» Exercise prompt
Print every record word for word.

» Data records
##############################
(** * mn-pulse-alpha: the dashboard's data transformations (src/app.js)

    A shallow embedding of the filter, normalisation and aggregation code of
    [app.js], with the properties of its specification.

    Conventions of the embedding.
    - A JavaScript number that carries a metric value is modelled twice.
      The properties that no rounding can touch (which points are kept, in
      which order and under which dates, the value 50 of a series without
      range, a sum of one term) are stated with exact rationals ([Q]), [===]
      being [Qeq_bool].  The properties on which rounding or overflow bears
      (the scaling to 0..100, a sum of several terms) are stated in the
      module [B64] with IEEE 754 binary64 numbers, the primitive [float].
    - A number that is an integer or [NaN] (a month, a year, a time value, the
      result of the sort comparator) is an [option Z], [None] being [NaN].
    - What ECMA-262 leaves to the host (how [Date.parse] reads a string, the
      local time zone) is the class [Host]; what it fixes (the calendar
      arithmetic of time values, the order of [Object.keys], the stability of
      [Array.prototype.sort]) is defined here.
    - The closure variables [allData], [chartInstances], [summaryChart] and
      [aggregateChart] are the record [AppState], passed explicitly. *)

From Stdlib Require Import ZArith QArith Qminmax Bool List String Ascii Lia Lqa.
From Stdlib Require Import DecimalString DecimalZ Permutation Sorted Morphisms Setoid.
From Stdlib Require Import Floats.
Import ListNotations.

Local Open Scope string_scope.
Local Open Scope list_scope.
Local Open Scope Z_scope.

(* ------------------------------------------------------------------ *)
(** ** Numbers and strings of the language *)

(** [Number.prototype.toString] on an integer or [NaN]. *)
Definition Number_toString (n : option Z) : string :=
  match n with
  | Some z => NilZero.string_of_int (Z.to_int z)
  | None => "NaN"
  end.

(** [a === b] on two numbers that are integers or [NaN]: [NaN] equals
    nothing, itself included. *)
Definition strict_eq (a b : option Z) : bool :=
  match a, b with
  | Some m, Some n => m =? n
  | _, _ => false
  end.

Definition digit_of_ascii (c : ascii) : option Z :=
  let n := Z.of_nat (nat_of_ascii c) in
  if (48 <=? n) && (n <=? 57) then Some (n - 48) else None.

Fixpoint digits_value (acc : Z) (s : string) : option Z :=
  match s with
  | EmptyString => Some acc
  | String c rest =>
      match digit_of_ascii c with
      | Some d => digits_value (10 * acc + d) rest
      | None => None
      end
  end.

(** [Number(s)] for the strings the month selector holds: a run of decimal
    digits is its value, the empty string is 0, and a string with any other
    character is [NaN].  (Signs, fractions, exponents, radix prefixes and
    surrounding blanks, which [Number] also reads, do not occur in the
    selector's options and are [NaN] here.) *)
Definition Number_ (s : string) : option Z := digits_value 0 s.

(** [s.split(sep)] for a one-character separator. *)
Fixpoint split (sep : ascii) (s : string) : list string :=
  match s with
  | EmptyString => [EmptyString]
  | String c rest =>
      if Ascii.eqb c sep then EmptyString :: split sep rest
      else match split sep rest with
           | [] => [String c EmptyString]
           | w :: ws => String c w :: ws
           end
  end.

Fixpoint prefixb (p s : string) : bool :=
  match p, s with
  | EmptyString, _ => true
  | String a p', String b s' => Ascii.eqb a b && prefixb p' s'
  | String _ _, EmptyString => false
  end.

Fixpoint drop (n : nat) (s : string) : string :=
  match n, s with
  | O, _ => s
  | S n', String _ s' => drop n' s'
  | S _, EmptyString => EmptyString
  end.

(** [s.replace(pat, by)] with a string pattern: the first occurrence only. *)
Fixpoint replace (pat by_ s : string) : string :=
  if prefixb pat s then (by_ ++ drop (String.length pat) s)%string
  else match s with
       | EmptyString => EmptyString
       | String c rest => String c (replace pat by_ rest)
       end.

(* ------------------------------------------------------------------ *)
(** ** Dates (ECMA-262, Date objects) *)

Definition msPerDay : Z := 86400000.

Definition Day (t : Z) : Z := t / msPerDay.

Definition DaysInYear (y : Z) : Z :=
  if (y mod 4 =? 0) && (negb (y mod 100 =? 0) || (y mod 400 =? 0))
  then 366 else 365.

Definition DayFromYear (y : Z) : Z :=
  365 * (y - 1970) + (y - 1969) / 4 - (y - 1901) / 100 + (y - 1601) / 400.

Definition TimeFromYear (y : Z) : Z := msPerDay * DayFromYear y.

(** The largest [y] with [TimeFromYear y <= t] (see [YearFromTime_spec]):
    the mean Gregorian year gives a guess that is off by at most one. *)
Definition YearFromTime (t : Z) : Z :=
  let y := 1970 + (Day t * 400) / 146097 in
  if Day t <? DayFromYear y then y - 1
  else if DayFromYear (y + 1) <=? Day t then y + 1
  else y.

Definition InLeapYear (t : Z) : Z :=
  if DaysInYear (YearFromTime t) =? 366 then 1 else 0.

Definition DayWithinYear (t : Z) : Z := Day t - DayFromYear (YearFromTime t).

Definition MonthFromTime (t : Z) : Z :=
  let d := DayWithinYear t in
  let leap := InLeapYear t in
  if d <? 31 then 0
  else if d <? 59 + leap then 1
  else if d <? 90 + leap then 2
  else if d <? 120 + leap then 3
  else if d <? 151 + leap then 4
  else if d <? 181 + leap then 5
  else if d <? 212 + leap then 6
  else if d <? 243 + leap then 7
  else if d <? 273 + leap then 8
  else if d <? 304 + leap then 9
  else if d <? 334 + leap then 10
  else 11.

(** A time value is clipped to 8.64e15 ms either side of the epoch. *)
Definition TimeClip (t : option Z) : option Z :=
  match t with
  | Some v => if Z.abs v <=? 8640000000000000 then Some v else None
  | None => None
  end.

(** The host: [Date_parse] is [Date.parse] ([None] for a string it does not
    read as a date), [LocalTZA t] the offset of local time at UTC time [t],
    in milliseconds. *)
Class Host := {
  Date_parse : string -> option Z;
  LocalTZA : Z -> Z
}.

(** A Date object is its time value; [None] is the invalid date. *)
Definition Date := option Z.

Section DateObjects.
Context {host : Host}.

(** [new Date(s)] *)
Definition Date_new (s : string) : Date := TimeClip (Date_parse s).

Definition LocalTime (t : Z) : Z := t + LocalTZA t.

Definition getMonth (d : Date) : option Z :=
  option_map (fun t => MonthFromTime (LocalTime t)) d.

Definition getFullYear (d : Date) : option Z :=
  option_map (fun t => YearFromTime (LocalTime t)) d.

(** [a - b] on two Date objects: the difference of the time values. *)
Definition Date_sub (a b : Date) : option Z :=
  match a, b with
  | Some ta, Some tb => Some (ta - tb)
  | _, _ => None
  end.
##############################
» Response to this exercise
(** * mn-pulse-alpha: the dashboard's data transformations (src/app.js)

    A shallow embedding of the filter, normalisation and aggregation code of
    [app.js], with the properties of its specification.

    Conventions of the embedding.
    - A JavaScript number that carries a metric value is modelled twice.
      The properties that no rounding can touch (which points are kept, in
      which order and under which dates, the value 50 of a series without
      range, a sum of one term) are stated with exact rationals ([Q]), [===]
      being [Qeq_bool].  The properties on which rounding or overflow bears
      (the scaling to 0..100, a sum of several terms) are stated in the
      module [B64] with IEEE 754 binary64 numbers, the primitive [float].
    - A number that is an integer or [NaN] (a month, a year, a time value, the
      result of the sort comparator) is an [option Z], [None] being [NaN].
    - What ECMA-262 leaves to the host (how [Date.parse] reads a string, the
      local time zone) is the class [Host]; what it fixes (the calendar
      arithmetic of time values, the order of [Object.keys], the stability of
      [Array.prototype.sort]) is defined here.
    - The closure variables [allData], [chartInstances], [summaryChart] and
      [aggregateChart] are the record [AppState], passed explicitly. *)

From Stdlib Require Import ZArith QArith Qminmax Bool List String Ascii Lia Lqa.
From Stdlib Require Import DecimalString DecimalZ Permutation Sorted Morphisms Setoid.
From Stdlib Require Import Floats.
Import ListNotations.

Local Open Scope string_scope.
Local Open Scope list_scope.
Local Open Scope Z_scope.

(* ------------------------------------------------------------------ *)
(** ** Numbers and strings of the language *)

(** [Number.prototype.toString] on an integer or [NaN]. *)
Definition Number_toString (n : option Z) : string :=
  match n with
  | Some z => NilZero.string_of_int (Z.to_int z)
  | None => "NaN"
  end.

(** [a === b] on two numbers that are integers or [NaN]: [NaN] equals
    nothing, itself included. *)
Definition strict_eq (a b : option Z) : bool :=
  match a, b with
  | Some m, Some n => m =? n
  | _, _ => false
  end.

Definition digit_of_ascii (c : ascii) : option Z :=
  let n := Z.of_nat (nat_of_ascii c) in
  if (48 <=? n) && (n <=? 57) then Some (n - 48) else None.

Fixpoint digits_value (acc : Z) (s : string) : option Z :=
  match s with
  | EmptyString => Some acc
  | String c rest =>
      match digit_of_ascii c with
      | Some d => digits_value (10 * acc + d) rest
      | None => None
      end
  end.

(** [Number(s)] for the strings the month selector holds: a run of decimal
    digits is its value, the empty string is 0, and a string with any other
    character is [NaN].  (Signs, fractions, exponents, radix prefixes and
    surrounding blanks, which [Number] also reads, do not occur in the
    selector's options and are [NaN] here.) *)
Definition Number_ (s : string) : option Z := digits_value 0 s.

(** [s.split(sep)] for a one-character separator. *)
Fixpoint split (sep : ascii) (s : string) : list string :=
  match s with
  | EmptyString => [EmptyString]
  | String c rest =>
      if Ascii.eqb c sep then EmptyString :: split sep rest
      else match split sep rest with
           | [] => [String c EmptyString]
           | w :: ws => String c w :: ws
           end
  end.

Fixpoint prefixb (p s : string) : bool :=
  match p, s with
  | EmptyString, _ => true
  | String a p', String b s' => Ascii.eqb a b && prefixb p' s'
  | String _ _, EmptyString => false
  end.

Fixpoint drop (n : nat) (s : string) : string :=
  match n, s with
  | O, _ => s
  | S n', String _ s' => drop n' s'
  | S _, EmptyString => EmptyString
  end.

(** [s.replace(pat, by)] with a string pattern: the first occurrence only. *)
Fixpoint replace (pat by_ s : string) : string :=
  if prefixb pat s then (by_ ++ drop (String.length pat) s)%string
  else match s with
       | EmptyString => EmptyString
       | String c rest => String c (replace pat by_ rest)
       end.

(* ------------------------------------------------------------------ *)
(** ** Dates (ECMA-262, Date objects) *)

Definition msPerDay : Z := 86400000.

Definition Day (t : Z) : Z := t / msPerDay.

Definition DaysInYear (y : Z) : Z :=
  if (y mod 4 =? 0) && (negb (y mod 100 =? 0) || (y mod 400 =? 0))
  then 366 else 365.

Definition DayFromYear (y : Z) : Z :=
  365 * (y - 1970) + (y - 1969) / 4 - (y - 1901) / 100 + (y - 1601) / 400.

Definition TimeFromYear (y : Z) : Z := msPerDay * DayFromYear y.

(** The largest [y] with [TimeFromYear y <= t] (see [YearFromTime_spec]):
    the mean Gregorian year gives a guess that is off by at most one. *)
Definition YearFromTime (t : Z) : Z :=
  let y := 1970 + (Day t * 400) / 146097 in
  if Day t <? DayFromYear y then y - 1
  else if DayFromYear (y + 1) <=? Day t then y + 1
  else y.

Definition InLeapYear (t : Z) : Z :=
  if DaysInYear (YearFromTime t) =? 366 then 1 else 0.

Definition DayWithinYear (t : Z) : Z := Day t - DayFromYear (YearFromTime t).

Definition MonthFromTime (t : Z) : Z :=
  let d := DayWithinYear t in
  let leap := InLeapYear t in
  if d <? 31 then 0
  else if d <? 59 + leap then 1
  else if d <? 90 + leap then 2
  else if d <? 120 + leap then 3
  else if d <? 151 + leap then 4
  else if d <? 181 + leap then 5
  else if d <? 212 + leap then 6
  else if d <? 243 + leap then 7
  else if d <? 273 + leap then 8
  else if d <? 304 + leap then 9
  else if d <? 334 + leap then 10
  else 11.

(** A time value is clipped to 8.64e15 ms either side of the epoch. *)
Definition TimeClip (t : option Z) : option Z :=
  match t with
  | Some v => if Z.abs v <=? 8640000000000000 then Some v else None
  | None => None
  end.

(** The host: [Date_parse] is [Date.parse] ([None] for a string it does not
    read as a date), [LocalTZA t] the offset of local time at UTC time [t],
    in milliseconds. *)
Class Host := {
  Date_parse : string -> option Z;
  LocalTZA : Z -> Z
}.

(** A Date object is its time value; [None] is the invalid date. *)
Definition Date := option Z.

Section DateObjects.
Context {host : Host}.

(** [new Date(s)] *)
Definition Date_new (s : string) : Date := TimeClip (Date_parse s).

Definition LocalTime (t : Z) : Z := t + LocalTZA t.

Definition getMonth (d : Date) : option Z :=
  option_map (fun t => MonthFromTime (LocalTime t)) d.

Definition getFullYear (d : Date) : option Z :=
  option_map (fun t => YearFromTime (LocalTime t)) d.

(** [a - b] on two Date objects: the difference of the time values. *)
Definition Date_sub (a b : Date) : option Z :=
  match a, b with
  | Some ta, Some tb => Some (ta - tb)
  | _, _ => None
  end.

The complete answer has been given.